[Task brief] When the line containing "(** The integer nearest" appears in the data below, begin copying there and stop only after the line containing "(** Number of".

───── Records supplied ─────

(** * BudgetPlanner: a shallow embedding of [src/components/BudgetPlanner.tsx]

    The component keeps two pieces of state (the monthly income and an object
    with six expense amounts), derives totals from them on every render, and
    offers two exports.  JavaScript numbers are IEEE-754 binary64 values; they
    are modelled with the standard library's [spec_float] at precision 53 and
    maximal exponent 1024, so that [+], [-], [*], [/] and [<] round exactly
    as they do in the browser.  JavaScript objects are ordered lists of
    (key, value) pairs, strings are lists of bytes. *)

From Stdlib Require Import ZArith NArith List String Ascii Bool Lia.
From Stdlib Require Import SpecFloat DecimalString Permutation QArith.
Import ListNotations.

Open Scope string_scope.
Open Scope Z_scope.

(** ** JavaScript numbers *)

Module JSNumber.

Definition prec : Z := 53.
Definition emax : Z := 1024.

Definition number : Type := spec_float.

(** The number denoted by an integer literal (rounded to nearest even when
    it needs more than 53 bits). *)
Definition num (z : Z) : number := binary_normalize prec emax z 0 false.

Definition add : number -> number -> number := SFadd prec emax.
Definition sub : number -> number -> number := SFsub prec emax.
Definition mul : number -> number -> number := SFmul prec emax.
Definition div : number -> number -> number := SFdiv prec emax.
Definition ltb : number -> number -> bool := SFltb.
Definition leb : number -> number -> bool := SFleb.

(** [Number("m e-k")]: the decimal literal [m / 10^k].  Both operands are
    exactly representable for the literals used below, so the correctly
    rounded quotient is the double nearest to the decimal. *)
Definition dec (m : Z) (k : Z) : number := div (num m) (num (10 ^ k)).

Definition NaN : number := S754_nan.
Definition Infinity : number := S754_infinity false.

Definition isFinite (x : number) : bool :=
  match x with
  | S754_zero _ | S754_finite _ _ _ => true
  | S754_infinity _ | S754_nan => false
  end.

Definition signbit (x : number) : bool :=
  match x with
  | S754_zero s | S754_infinity s | S754_finite s _ _ => s
  | S754_nan => false
  end.

(** Decimal digits of a natural number, ["0"] for zero. *)
Definition digits (n : Z) : string :=
  NilZero.string_of_uint (N.to_uint (Z.to_N n)).

Definition digit (d : Z) : ascii := ascii_of_N (48 + Z.to_N d).

(** The integer nearest to [|x| * k], the larger one on a tie; exact. *)
Definition scaled (k : Z) (x : number) : Z :=
  match x with
  | S754_finite _ m e =>
      if 0 <=? e then Zpos m * 2 ^ e * k
      else (2 * Zpos m * k + 2 ^ (- e)) / (2 * 2 ^ (- e))
  | _ => 0
  end.

(** *** Number::toString for the arguments [toFixed] hands over *)

Definition pow2_52 : positive := Pos.iter xO xH 52.

(** Does the decimal integer [v] read back as the double [m * 2^e]
    ([e >= 0])?  The rounding interval of the double is compared in
    doubled units; its end points belong to it when [m] is even. *)
Definition reads_back (m : positive) (e : Z) (v : Z) : bool :=
  let X2 := 2 * (Zpos m * 2 ^ e) in
  let below := if Pos.eqb m pow2_52 then 2 ^ (e - 1) else 2 ^ e in
  let lo := X2 - below in
  let hi := X2 + 2 ^ e in
  if Z.even (Zpos m) then (lo <=? 2 * v) && (2 * v <=? hi)
  else (lo <? 2 * v) && (2 * v <? hi).

(** Number of decimal digits of a positive integer. *)
Definition ndigits (n : Z) : Z := Z.of_nat (String.length (digits n)).

(** Shortest significand: the least [k] (tried upwards from [k], at most
    [fuel] times) for which some [s * 10^(n-k)] reads back, the [s]
    closest to the value, the even one on a tie. *)
Fixpoint shortest (fuel : nat) (k : Z) (m : positive) (e : Z) : Z * Z :=
  let X := Zpos m * 2 ^ e in
  let n := ndigits X in
  let p := 10 ^ (n - k) in
  let s1 := X / p in
  let s2 := s1 + 1 in
  let ok1 := reads_back m e (s1 * p) in
  let ok2 := reads_back m e (s2 * p) in
  let near1 := X - s1 * p in
  let near2 := s2 * p - X in
  let pick1 := (s1, n) in
  let pick2 := if s2 =? 10 ^ k then (10 ^ (k - 1), n + 1) else (s2, n) in
  match fuel with
  | O => pick1
  | S fuel' =>
      if ok1 && ok2 then
        if near1 <? near2 then pick1
        else if near2 <? near1 then pick2
        else if Z.even s1 then pick1 else pick2
      else if ok1 then pick1
      else if ok2 then pick2
      else shortest fuel' (k + 1) m e
  end.

(** Exponential notation of a finite [x >= 10^21]. *)
Definition NumberToString_exp (x : number) : string :=
  match x with
  | S754_finite _ m e =>
      let '(s, n) := shortest 17 1 m e in
      match digits s with
      | String d0 EmptyString => String d0 "" ++ "e+" ++ digits (n - 1)
      | String d0 rest => String d0 "" ++ "." ++ rest ++ "e+" ++ digits (n - 1)
      | EmptyString => ""
      end
  | _ => ""
  end.

Definition NumberToString_nonfinite (x : number) : string :=
  match x with
  | S754_nan => "NaN"
  | S754_infinity false => "Infinity"
  | S754_infinity true => "-Infinity"
  | _ => ""
  end.

(** *** Number.prototype.toFixed(2) *)

Definition fixed2 (n : Z) : string :=
  digits (n / 100) ++ "." ++
  String (digit ((n mod 100) / 10)) (String (digit (n mod 10)) "").

Definition toFixed2 (x : number) : string :=
  if negb (isFinite x) then NumberToString_nonfinite x
  else
    let s := if ltb x (num 0) then "-" else "" in
    let a := SFabs x in
    if leb (num (10 ^ 21)) a then s ++ NumberToString_exp a
    else s ++ fixed2 (scaled 100 a).

(** *** Number.prototype.toLocaleString()

    Called without arguments it formats with the host's default locale:
    decimal style, at most three fraction digits, grouping as the locale
    has it.  The locale supplies the separators, the sizes of the last
    group and of the groups before it, and the least number of digits that
    must stand before the first separator.  The locales covered write Latin
    digits and an ASCII minus sign. *)

Record Locale : Type :=
  mkLocale { groupSep : string;
             decimalSep : string;
             primaryGroup : nat;
             secondaryGroup : nat;
             minGroupingDigits : nat }.

Definition en_US : Locale := mkLocale "," "." 3 3 1.
Definition de_DE : Locale := mkLocale "." "," 3 3 1.
Definition es_ES : Locale := mkLocale "." "," 3 3 2.
Definition en_IN : Locale := mkLocale "," "." 3 2 1.

(** Insert [sep] between groups of three digits, counted from the right. *)
Fixpoint group3 (sep : string) (s : string) : string :=
  match s with
  | EmptyString => EmptyString
  | String c r =>
      String c (if (0 <? String.length r)%nat && (String.length r mod 3 =? 0)%nat
                then sep ++ group3 sep r else group3 sep r)
  end.

(** Does a separator stand before the last [r] digits? *)
Definition sep_before (l : Locale) (r : nat) : bool :=
  ((0 <? r) && (primaryGroup l <=? r)
   && ((r - primaryGroup l) mod secondaryGroup l =? 0))%nat.

Fixpoint insert_seps (l : Locale) (s : string) : string :=
  match s with
  | EmptyString => EmptyString
  | String c r =>
      String c (if sep_before l (String.length r)
                then groupSep l ++ insert_seps l r else insert_seps l r)
  end.

(** The integer digits with the locale's grouping; numerals too short for
    the locale's minimum are left ungrouped. *)
Definition grouped (l : Locale) (s : string) : string :=
  if (String.length s <? primaryGroup l + minGroupingDigits l)%nat then s
  else insert_seps l s.

(** The fraction digits of [r / 1000] without trailing zeros. *)
Definition fraction3 (r : Z) : string :=
  if r =? 0 then ""
  else if r mod 100 =? 0 then String (digit (r / 100)) ""
  else if r mod 10 =? 0 then String (digit (r / 100)) (String (digit ((r / 10) mod 10)) "")
  else String (digit (r / 100)) (String (digit ((r / 10) mod 10)) (String (digit (r mod 10)) "")).

Definition infinity_sign : string :=
  String (ascii_of_N 226) (String (ascii_of_N 136) (String (ascii_of_N 158) "")).

(** The formatter starts from a decimal numeral of the double: a whole
    number below 2^53 is taken as it is, every other value by its shortest
    decimal that reads back as the same double. *)
Definition wholeOf (m : positive) (e : Z) : option Z :=
  if (Zpos m <? 2 ^ 53) && (e <=? 0) && (Zpos m mod 2 ^ (- e) =? 0)
  then Some (Zpos m / 2 ^ (- e)) else None.

Section ShortestDecimal.
Variables (m : positive) (e : Z).

(** Everything is compared over the common denominator [2^bscale]; a
    quarter of the gap between neighbouring doubles is then a whole number. *)
Definition bscale : Z := Z.max 0 (2 - e).
Definition Xs : Z := Zpos m * 2 ^ (e + bscale).
Definition half_up : Z := 2 ^ (e - 1 + bscale).
Definition half_down : Z :=
  if Pos.eqb m pow2_52 && (-1074 <? e) then 2 ^ (e - 2 + bscale) else half_up.

(** The decimal [c * 10^t], and a binary quantity [v], over the common
    denominator [2^bscale * 10^(max (-t) 0)]. *)
Definition cand (c t : Z) : Z := c * 10 ^ Z.max t 0 * 2 ^ bscale.
Definition at_scale (v t : Z) : Z := v * 10 ^ Z.max (- t) 0.

(** Does [c * 10^t] read back as the double [m * 2^e]? *)
Definition reads_back_dec (c t : Z) : bool :=
  if Z.even (Zpos m)
  then (at_scale (Xs - half_down) t <=? cand c t)
       && (cand c t <=? at_scale (Xs + half_up) t)
  else (at_scale (Xs - half_down) t <? cand c t)
       && (cand c t <? at_scale (Xs + half_up) t).

(** For a value below 1: the number of zeros right after the point. *)
Fixpoint leading (fuel : nat) (j : Z) : Z :=
  match fuel with
  | O => j
  | S f => if 2 ^ bscale <=? Xs * 10 ^ (j + 1) then j else leading f (j + 1)
  end.

(** The [n] with [10^(n-1) <= m * 2^e < 10^n]. *)
Definition decExp : Z :=
  let fl := Xs / 2 ^ bscale in
  if 1 <=? fl then ndigits fl else - leading 400 0.

(** The shortest decimal [(c, t)], standing for [c * 10^t]: the least
    number [k] of digits (tried upwards from [k]) for which a multiple of
    [10^(n-k)] reads back, the nearest one, the even one on a tie. *)
Fixpoint shortestDec (fuel : nat) (k : Z) (n : Z) : Z * Z :=
  let t := n - k in
  let c1 := at_scale Xs t / cand 1 t in
  let c2 := c1 + 1 in
  let ok1 := reads_back_dec c1 t in
  let ok2 := reads_back_dec c2 t in
  let near1 := at_scale Xs t - cand c1 t in
  let near2 := cand c2 t - at_scale Xs t in
  match fuel with
  | O => (c1, t)
  | S fuel' =>
      if ok1 && ok2 then
        if near1 <? near2 then (c1, t)
        else if near2 <? near1 then (c2, t)
        else if Z.even c1 then (c1, t) else (c2, t)
      else if ok1 then (c1, t)
      else if ok2 then (c2, t)
      else shortestDec fuel' (k + 1) n
  end.

Definition toDecimal : Z * Z :=
  match wholeOf m e with
  | Some z => (z, 0)
  | None => shortestDec 17 1 decExp
  end.

End ShortestDecimal.

(** The decimal [c * 10^t] in thousandths, rounded half away from zero. *)
Definition round3 (d : Z * Z) : Z :=
  let '(c, t) := d in
  if -3 <=? t then c * 10 ^ (t + 3)
  else (2 * c + 10 ^ (- t - 3)) / (2 * 10 ^ (- t - 3)).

─────

[Expected output]
(** The integer nearest to [|x| * k], the larger one on a tie; exact. *)
Definition scaled (k : Z) (x : number) : Z :=
  match x with
  | S754_finite _ m e =>
      if 0 <=? e then Zpos m * 2 ^ e * k
      else (2 * Zpos m * k + 2 ^ (- e)) / (2 * 2 ^ (- e))
  | _ => 0
  end.

(** *** Number::toString for the arguments [toFixed] hands over *)

Definition pow2_52 : positive := Pos.iter xO xH 52.

(** Does the decimal integer [v] read back as the double [m * 2^e]
    ([e >= 0])?  The rounding interval of the double is compared in
    doubled units; its end points belong to it when [m] is even. *)
Definition reads_back (m : positive) (e : Z) (v : Z) : bool :=
  let X2 := 2 * (Zpos m * 2 ^ e) in
  let below := if Pos.eqb m pow2_52 then 2 ^ (e - 1) else 2 ^ e in
  let lo := X2 - below in
  let hi := X2 + 2 ^ e in
  if Z.even (Zpos m) then (lo <=? 2 * v) && (2 * v <=? hi)
  else (lo <? 2 * v) && (2 * v <? hi).

(** Number of decimal digits of a positive integer. *)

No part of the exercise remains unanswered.